Ainsi, comme le révélait Le Figaro la semaine dernière, le député LR de Haute-Savoie, Bernard Accoyer, a-t-il décidé de saisir mardi la Haute Autorité au nom de François Fillon. Le député LR de la Manche, Philippe Gosselin, s'est également joint à ce recours au nom d'Hervé Mariton. Pourtant sollicités par les deux hommes, les dix autres candidats à la primaire et leurs entourages ont pour leur part refusé de cosigner cette saisine, avançant des raisons jugées «floues» par certains proches des requérants.
Juppé attaque, Solère temporise

Invité du «Talk» Le Figaro ce mercredi, l'ancien président de l'Assemblée nationale a détaillé les raisons qui ont motivé son action. «Nous disons qu'il faut absolument que les primaires soient irréprochables pour que nul ne puisse en contester le résultat. Et pour (cela), il faut que chacun de ceux qui se sont déclarés d'une façon ou d'une autre s'astreignent à un certain nombre de règles, et qu'il n'y ait pas de confusion dans les moyens. (...) Je pense que la série de meetings qu'il a fait sont des réunions de campagne», a-t-il estimé.

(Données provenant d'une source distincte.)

(** An instance: after boot, a full bitmap in [d3] switches slot 3 on and
    becomes its bitmap. *)
Lemma HandleDisplayUpload_slot_witness :
  state_ok init_state = true /\ 0 <= 3 < MAX_DISPLAY_IMG
  /\ active (dimg_at (dimg (fst (HandleDisplayUpload upload_3_4_5 init_state))) 3) = true
  /\ display (dimg_at (dimg (fst (HandleDisplayUpload upload_3_4_5 init_state))) 3)
     = list_byte_of_string bitmap_1024.
Proof.
  assert (Hok : state_ok init_state = true) by reflexivity.
  assert (Hi : 0 <= 3 < MAX_DISPLAY_IMG) by (unfold MAX_DISPLAY_IMG; lia).
  refine (conj Hok (conj Hi _)).
  pose proof (HandleDisplayUpload_slot upload_3_4_5 init_state 3 Hok Hi) as H.
  cbv zeta in H. destruct H as [_ H].
  change (find_arg ("d" ++ String_of_int 3) (args upload_3_4_5))
    with (Some bitmap_1024) in H.
  change (strlen bitmap_1024 =? 0) with false in H.
  change (strlen bitmap_1024 =? DISPLAY_IMG_BYTE_LEN) with true in H.
  cbv iota in H. destruct H as (Hd & Ha & _). exact (conj Ha Hd).
Defined.
(** * aktools: the gated invocation layer of [aktools/core/api.py]

    A shallow embedding of the rate limiter, the request shaper, the
    result cache and the two HTTP endpoints, with the properties the
    specification states about them.

    Conventions of the embedding.
    - Clock readings ([time.time()], the cache timer) and durations are
      Python floats in the source; here they are exact rationals [Q].
      Every reading is an input of the operation that takes it.
    - A Python exception is a value of [exn]; a call that may raise
      returns a [result].
    - Module-level globals ([rate_limiter], [api_cache], [enable_cache])
      are fields of an explicit [State] that every call threads. *)

From Stdlib Require Import QArith Lqa ZArith Lia Ascii.
From stdpp Require Import base option list strings gmap.

Local Open Scope Z_scope.

(** ** Python values shared by all components *)

Module Py.

(** The exception classes the source distinguishes: only [KeyError]
    is ever caught by name; the others are told apart for the trace. *)
Inductive exn : Type :=
| KeyError (detail : string)
| IndexError (detail : string)
| ValueError (detail : string)
| OtherError (detail : string).

Inductive result (A : Type) : Type :=
| Ok (a : A)
| Raise (e : exn).
Arguments Ok {A} a.
Arguments Raise {A} e.

Definition Qltb (x y : Q) : bool := negb (Qle_bool y x).
(** * Percify Avatar Co-Pilot: profile/memory store and context assembler

    A shallow embedding of [src/server.ts] (class [PercifyAvatarAgent]) and of
    the [saveMemory] tool of [src/tools.ts], with the properties stated by the
    repository's specification.

    Conventions of the embedding:
    - a JavaScript string is a [string], the bytes of its UTF-8 encoding;
      concatenation and comparison with a literal are then those of
      [string], while what counts UTF-16 code units ([substring]) or knows
      Unicode classes ([trim], regular expressions) is left to the host;
    - [undefined] in an optional position is [None];
    - the agent's mutable fields are threaded through a small state monad
      over [World];
    - what the host runtime supplies (identifier generator, date formatting,
      schedule prompt, the regular-expression engine and the string
      primitives named above) is the interface [Host]. *)

From Stdlib Require Import ZArith String Ascii List Lia.
From stdpp Require Import base option list strings gmap pretty.

Set Warnings "-register-all".
Local Open Scope Z_scope.

(** ** JavaScript values and operators used by the sources *)

Module JS.

(** JSON-like run-time values: what persisted agent state and tool
    arguments can be before any TypeScript type is trusted. *)
Inductive jsval :=
  | JUndefined
  | JNull
  | JBool (b : bool)
  | JNum (z : Z)
  | JStr (s : string)
  | JArr (l : list jsval)
  | JObj (m : gmap string jsval).

(** The line feed of a template literal. *)
Definition nl : string := String (ascii_of_nat 10) EmptyString.

(** Truthiness of a value of a statically known type. *)
Class Truthy (A : Type) := truthy : A -> bool.

(** The empty string is the only falsy string. *)
#[global] Instance truthy_string : Truthy string :=
  fun s => match s with EmptyString => false | String _ _ => true end.

(** Every array is an object, hence truthy, the empty one included. *)
#[global] Instance truthy_array {A : Type} : Truthy (list A) := fun _ => true.

(** [a || b] where both sides may be [undefined]. *)
Definition or_undef {A : Type} `{Truthy A} (a b : option A) : option A :=
  match a with
  | Some v => if truthy v then Some v else b
  | None => b
  end.

(** [a || d] where [d] is a defined value. *)
Definition or_else {A : Type} `{Truthy A} (a : option A) (d : A) : A :=
  match a with
  | Some v => if truthy v then v else d
  | None => d
  end.

(** [arr.slice(start)]: a negative [start] counts from the end. *)
Definition slice {A : Type} (start : Z) (arr : list A) : list A :=
  let len := Z.of_nat (length arr) in
  let k := if start <? 0 then Z.max (len + start) 0 else Z.min start len in
  drop (Z.to_nat k) arr.

(** [arr.join(sep)] on an array of strings. *)
Fixpoint join (sep : string) (arr : list string) : string :=
  match arr with
  | [] => EmptyString
  | [x] => x
  | x :: rest => x +:+ sep +:+ join sep rest
  end.

(** Truthiness of a run-time value ([!v] is its negation). *)
Definition truthy_val (v : jsval) : bool :=
  match v with
  | JUndefined | JNull => false
  | JBool b => b
  | JNum z => negb (z =? 0)
  | JStr s => truthy s
  | JArr _ | JObj _ => true
  end.

(** [typeof v]. *)
Definition typeof (v : jsval) : string :=
  match v with
  | JUndefined => "undefined"
  | JNull | JArr _ | JObj _ => "object"
  | JBool _ => "boolean"
  | JNum _ => "number"
  | JStr _ => "string"
  end.

(** [Array.isArray(v)]. *)
Definition isArray (v : jsval) : bool :=
  match v with JArr _ => true | _ => false end.

(** The own enumerable properties copied by an object spread [{...v}]:
    those of an object, the indices of an array or of a string, nothing
    for the other primitives. *)
Definition indexed {A : Type} (f : A -> jsval) (l : list A) : gmap string jsval :=
  list_to_map (imap (fun i x => (pretty i, f x)) l).

Definition spread (v : jsval) : gmap string jsval :=
  match v with
  | JObj m => m
  | JArr l => indexed (fun x => x) l
  | JStr s => indexed (fun c => JStr (String c EmptyString)) (list_ascii_of_string s)
  | _ => ∅
  end.

(** The result of an evaluation that may throw. *)
Inductive Outcome (A : Type) :=
  | Fulfilled (a : A)
  | Rejected (err : string).
Arguments Fulfilled {A} a.
Arguments Rejected {A} err.

Definition obind {A B : Type} (m : Outcome A) (k : A -> Outcome B) : Outcome B :=
  match m with
  | Fulfilled a => k a
  | Rejected e => Rejected e
  end.

(** [try { body } catch (error) { handler }]. *)
Definition try_catch {A : Type} (body : Outcome A) (handler : string -> Outcome A)
  : Outcome A :=
  match body with
  | Fulfilled a => Fulfilled a
  | Rejected e => handler e
  end.

(** [v.k]: a [TypeError] on [undefined] and [null]; [undefined] for a
    property that is not there. Only named (non-index) keys are read by
    the sources, so an array or a primitive has none of them. *)
Definition getProp (v : jsval) (k : string) : Outcome jsval :=
  match v with
  | JUndefined | JNull => Rejected "TypeError: Cannot read properties"
  | JObj m => Fulfilled (default JUndefined (m !! k))
  | _ => Fulfilled JUndefined
  end.

End JS.

Import JS.

(** ** What the runtime supplies *)

(** A regular-expression literal: its source and its flags. *)
Record RegExp := { source : string; flags : string }.

Class Host := {
  (** the [n]-th identifier handed out by [generateId()] *)
  generateId : nat -> string;
  (** [new Date(ms).toISOString()] *)
  toISOString : Z -> string;
  (** [new Date(iso).toLocaleDateString()] *)
  toLocaleDateString : string -> string;
  (** [getSchedulePrompt({ date })] *)
  getSchedulePrompt : Z -> string;
  (** [s.replace(re, by)] *)
  replace : RegExp -> string -> string -> string;
  (** [s.trim()] *)
  trim : string -> string;
  (** [s.substring(start, end)], counted in UTF-16 code units *)
  substring : nat -> nat -> string -> string
}.

(** ** Type definitions (server.ts, lines 25-49) *)

Inductive Tone := casual | professional | playful | technical.

Definition tone_str (t : Tone) : string :=
  match t with
  | casual => "casual"
  | professional => "professional"
  | playful => "playful"
  | technical => "technical"
  end.

(** A tone is one of four non-empty string literals. *)
#[global] Instance truthy_tone : Truthy Tone := fun t => truthy (tone_str t).

Inductive MemoryType := task | preference | note.

Definition type_str (t : MemoryType) : string :=
  match t with
  | task => "task"
  | preference => "preference"
  | note => "note"
  end.

Module AvatarProfile.
Record t := mk {
  id : string;
  displayName : string;
  bio : string;
  tone : Tone;
  expertiseTags : list string
}.
End AvatarProfile.

(** [Partial<AvatarProfile>]: every field may be missing. *)
Module PartialProfile.
Record t := mk {
  id : option string;
  displayName : option string;
  bio : option string;
  tone : option Tone;
  expertiseTags : option (list string)
}.
Definition empty : t := mk None None None None None.
End PartialProfile.

Module MemoryItem.
Record t := mk {
  id : string;
  createdAt : string;
  type : MemoryType;
  content : string
}.
End MemoryItem.

Module AgentState.
Record t := mk {
  avatar : option AvatarProfile.t;
  memories : list MemoryItem.t
}.
End AgentState.

(** ** The agent as a state monad *)

(** What a method of the agent can read or change: [this.state], how many
    identifiers the generator has handed out, and the clock. *)
Record World := mkWorld {
  state : AgentState.t;
  idCount : nat;
  now : Z
}.

Definition M (A : Type) : Type := World -> A * World.

Definition ret {A : Type} (a : A) : M A := fun w => (a, w).

Definition bind {A B : Type} (m : M A) (k : A -> M B) : M B :=
  fun w => let (a, w') := m w in k a w'.

#[global] Instance agent_ret : MRet M := @ret.
#[global] Instance agent_bind : MBind M := fun A B k m => bind m k.

(** [this.state] *)
Definition getState : M AgentState.t := fun w => (state w, w).

(** [this.setState(s)] *)
Definition setState (s : AgentState.t) : M unit :=
  fun w => (tt, mkWorld s (idCount w) (now w)).

(** [new Date()], in milliseconds *)
Definition newDate : M Z := fun w => (now w, w).

(** The value and the final world of a run. *)
Definition eval {A : Type} (m : M A) (w : World) : A := fst (m w).
Definition exec {A : Type} (m : M A) (w : World) : World := snd (m w).

(** [initialState] (lines 82-85) *)
Definition initialState : AgentState.t := AgentState.mk None [].

Section Agent.
Context `{Host}.

(** [generateId()] *)
Definition callGenerateId : M string :=
  fun w => (generateId (idCount w), mkWorld (state w) (S (idCount w)) (now w)).

(** [a || generateId()]: the generator runs only when [a] is falsy. *)
Definition or_generateId (a : option string) : M string :=
  match a with
  | Some v => if truthy v then ret v else callGenerateId
  | None => callGenerateId
  end.

(** [getAvatarState] (lines 115-120) *)
Definition getAvatarState : M AgentState.t :=
  st ← getState;
  ret (AgentState.mk (AgentState.avatar st) (slice (-5) (AgentState.memories st))).

(** [saveAvatarProfile] (lines 125-144) *)
Definition saveAvatarProfile (profileInput : PartialProfile.t) : M AvatarProfile.t :=
  st ← getState;
  let currentAvatar := AgentState.avatar st in
  id ← or_generateId (AvatarProfile.id <$> currentAvatar);
  let updatedAvatar :=
    AvatarProfile.mk
      id
      (or_else (or_undef (PartialProfile.displayName profileInput)
                         (AvatarProfile.displayName <$> currentAvatar))
               "Unnamed Avatar")
      (or_else (or_undef (PartialProfile.bio profileInput)
                         (AvatarProfile.bio <$> currentAvatar))
               EmptyString)
      (or_else (or_undef (PartialProfile.tone profileInput)
                         (AvatarProfile.tone <$> currentAvatar))
               casual)
      (or_else (or_undef (PartialProfile.expertiseTags profileInput)
                         (AvatarProfile.expertiseTags <$> currentAvatar))
               []) in
  st' ← getState;
  setState (AgentState.mk (Some updatedAvatar) (AgentState.memories st'));;
  ret updatedAvatar.

(** The item built at the top of [saveMemory] (lines 152-157). *)
Definition newMemory (type : MemoryType) (content : string) : M MemoryItem.t :=
  id ← callGenerateId;
  date ← newDate;
  ret (MemoryItem.mk id (toISOString date) type content).

(** [saveMemory] (lines 149-174) *)
Definition saveMemory (type : MemoryType) (content : string) : M (list MemoryItem.t) :=
  item ← newMemory type content;
  st ← getState;
  let updatedMemories := AgentState.memories st ++ [item] in
  let updatedMemories :=
    if (50 <? length updatedMemories)%nat
    then slice (-50) updatedMemories
    else updatedMemories in
  st' ← getState;
  setState (AgentState.mk (AgentState.avatar st') updatedMemories);;
  ret (slice (-5) updatedMemories).

(** Rendering of [${v}] in a template literal when [v] may be [undefined]. *)
Definition interpolate (v : option string) : string := default "undefined" v.

(** [buildContextString] (lines 214-239). The [context += ...] statements
    are successive bindings of [context]; the [for ... of] loop is a left
    fold that carries [context]. *)
Definition buildContextString : M string :=
  st ← getState;
  let avatar := AgentState.avatar st in
  let recentMemories := slice (-3) (AgentState.memories st) in
  let context := "## Current Avatar State" +:+ nl in
  let context :=
    match avatar with
    | Some avatar =>
        let context := context +:+ "- Name: " +:+ AvatarProfile.displayName avatar +:+ nl in
        let context := context +:+ "- Bio: "
                         +:+ or_else (Some (AvatarProfile.bio avatar)) "Not set" +:+ nl in
        let context := context +:+ "- Tone: " +:+ tone_str (AvatarProfile.tone avatar) +:+ nl in
        context +:+ "- Expertise: "
          +:+ (if (0 <? length (AvatarProfile.expertiseTags avatar))%nat
               then join ", " (AvatarProfile.expertiseTags avatar)
               else "None specified") +:+ nl
    | None => context +:+ "- No avatar profile set yet. The user can create one." +:+ nl
    end in
  let context := context +:+ nl +:+ "## Recent Memories" +:+ nl in
  let context :=
    if (0 <? length recentMemories)%nat
    then fold_left
           (fun context mem =>
              context +:+ "- [" +:+ type_str (MemoryItem.type mem) +:+ "] "
                +:+ MemoryItem.content mem +:+ " ("
                +:+ toLocaleDateString (MemoryItem.createdAt mem) +:+ ")" +:+ nl)
           recentMemories context
    else context +:+ "- No memories stored yet." +:+ nl in
  ret context.

(** The object literal [toneInstructions] (lines 246-251), a
    [Record<string, string>] indexed by a string at run time. *)
Definition toneInstructions : gmap string string :=
  list_to_map
    [ ("casual", "Be friendly, relaxed, and approachable. Use conversational language.");
      ("professional", "Be formal, precise, and business-like. Maintain a professional demeanor.");
      ("playful", "Be fun, energetic, and use humor when appropriate. Keep things light.");
      ("technical", "Be detailed, accurate, and use technical terminology. Focus on precision.") ].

Déjà la semaine dernière, le maire de Bordeaux et principal rival de l'ancien président, Alain Juppé, avait dénoncé «un problème moral et éthique». «Ne reprenons pas certaines choses du passé, où l'on confondait un peu les choses entre campagnes électorales et le financement du parti», avait-il sèchement exhorté. Des critiques répétées qui avaient contraint le président du comité d'organisation de la primaire, Thierry Solère, à temporiser et appeler à attendre de connaître la décision de Nicolas Sarkozy.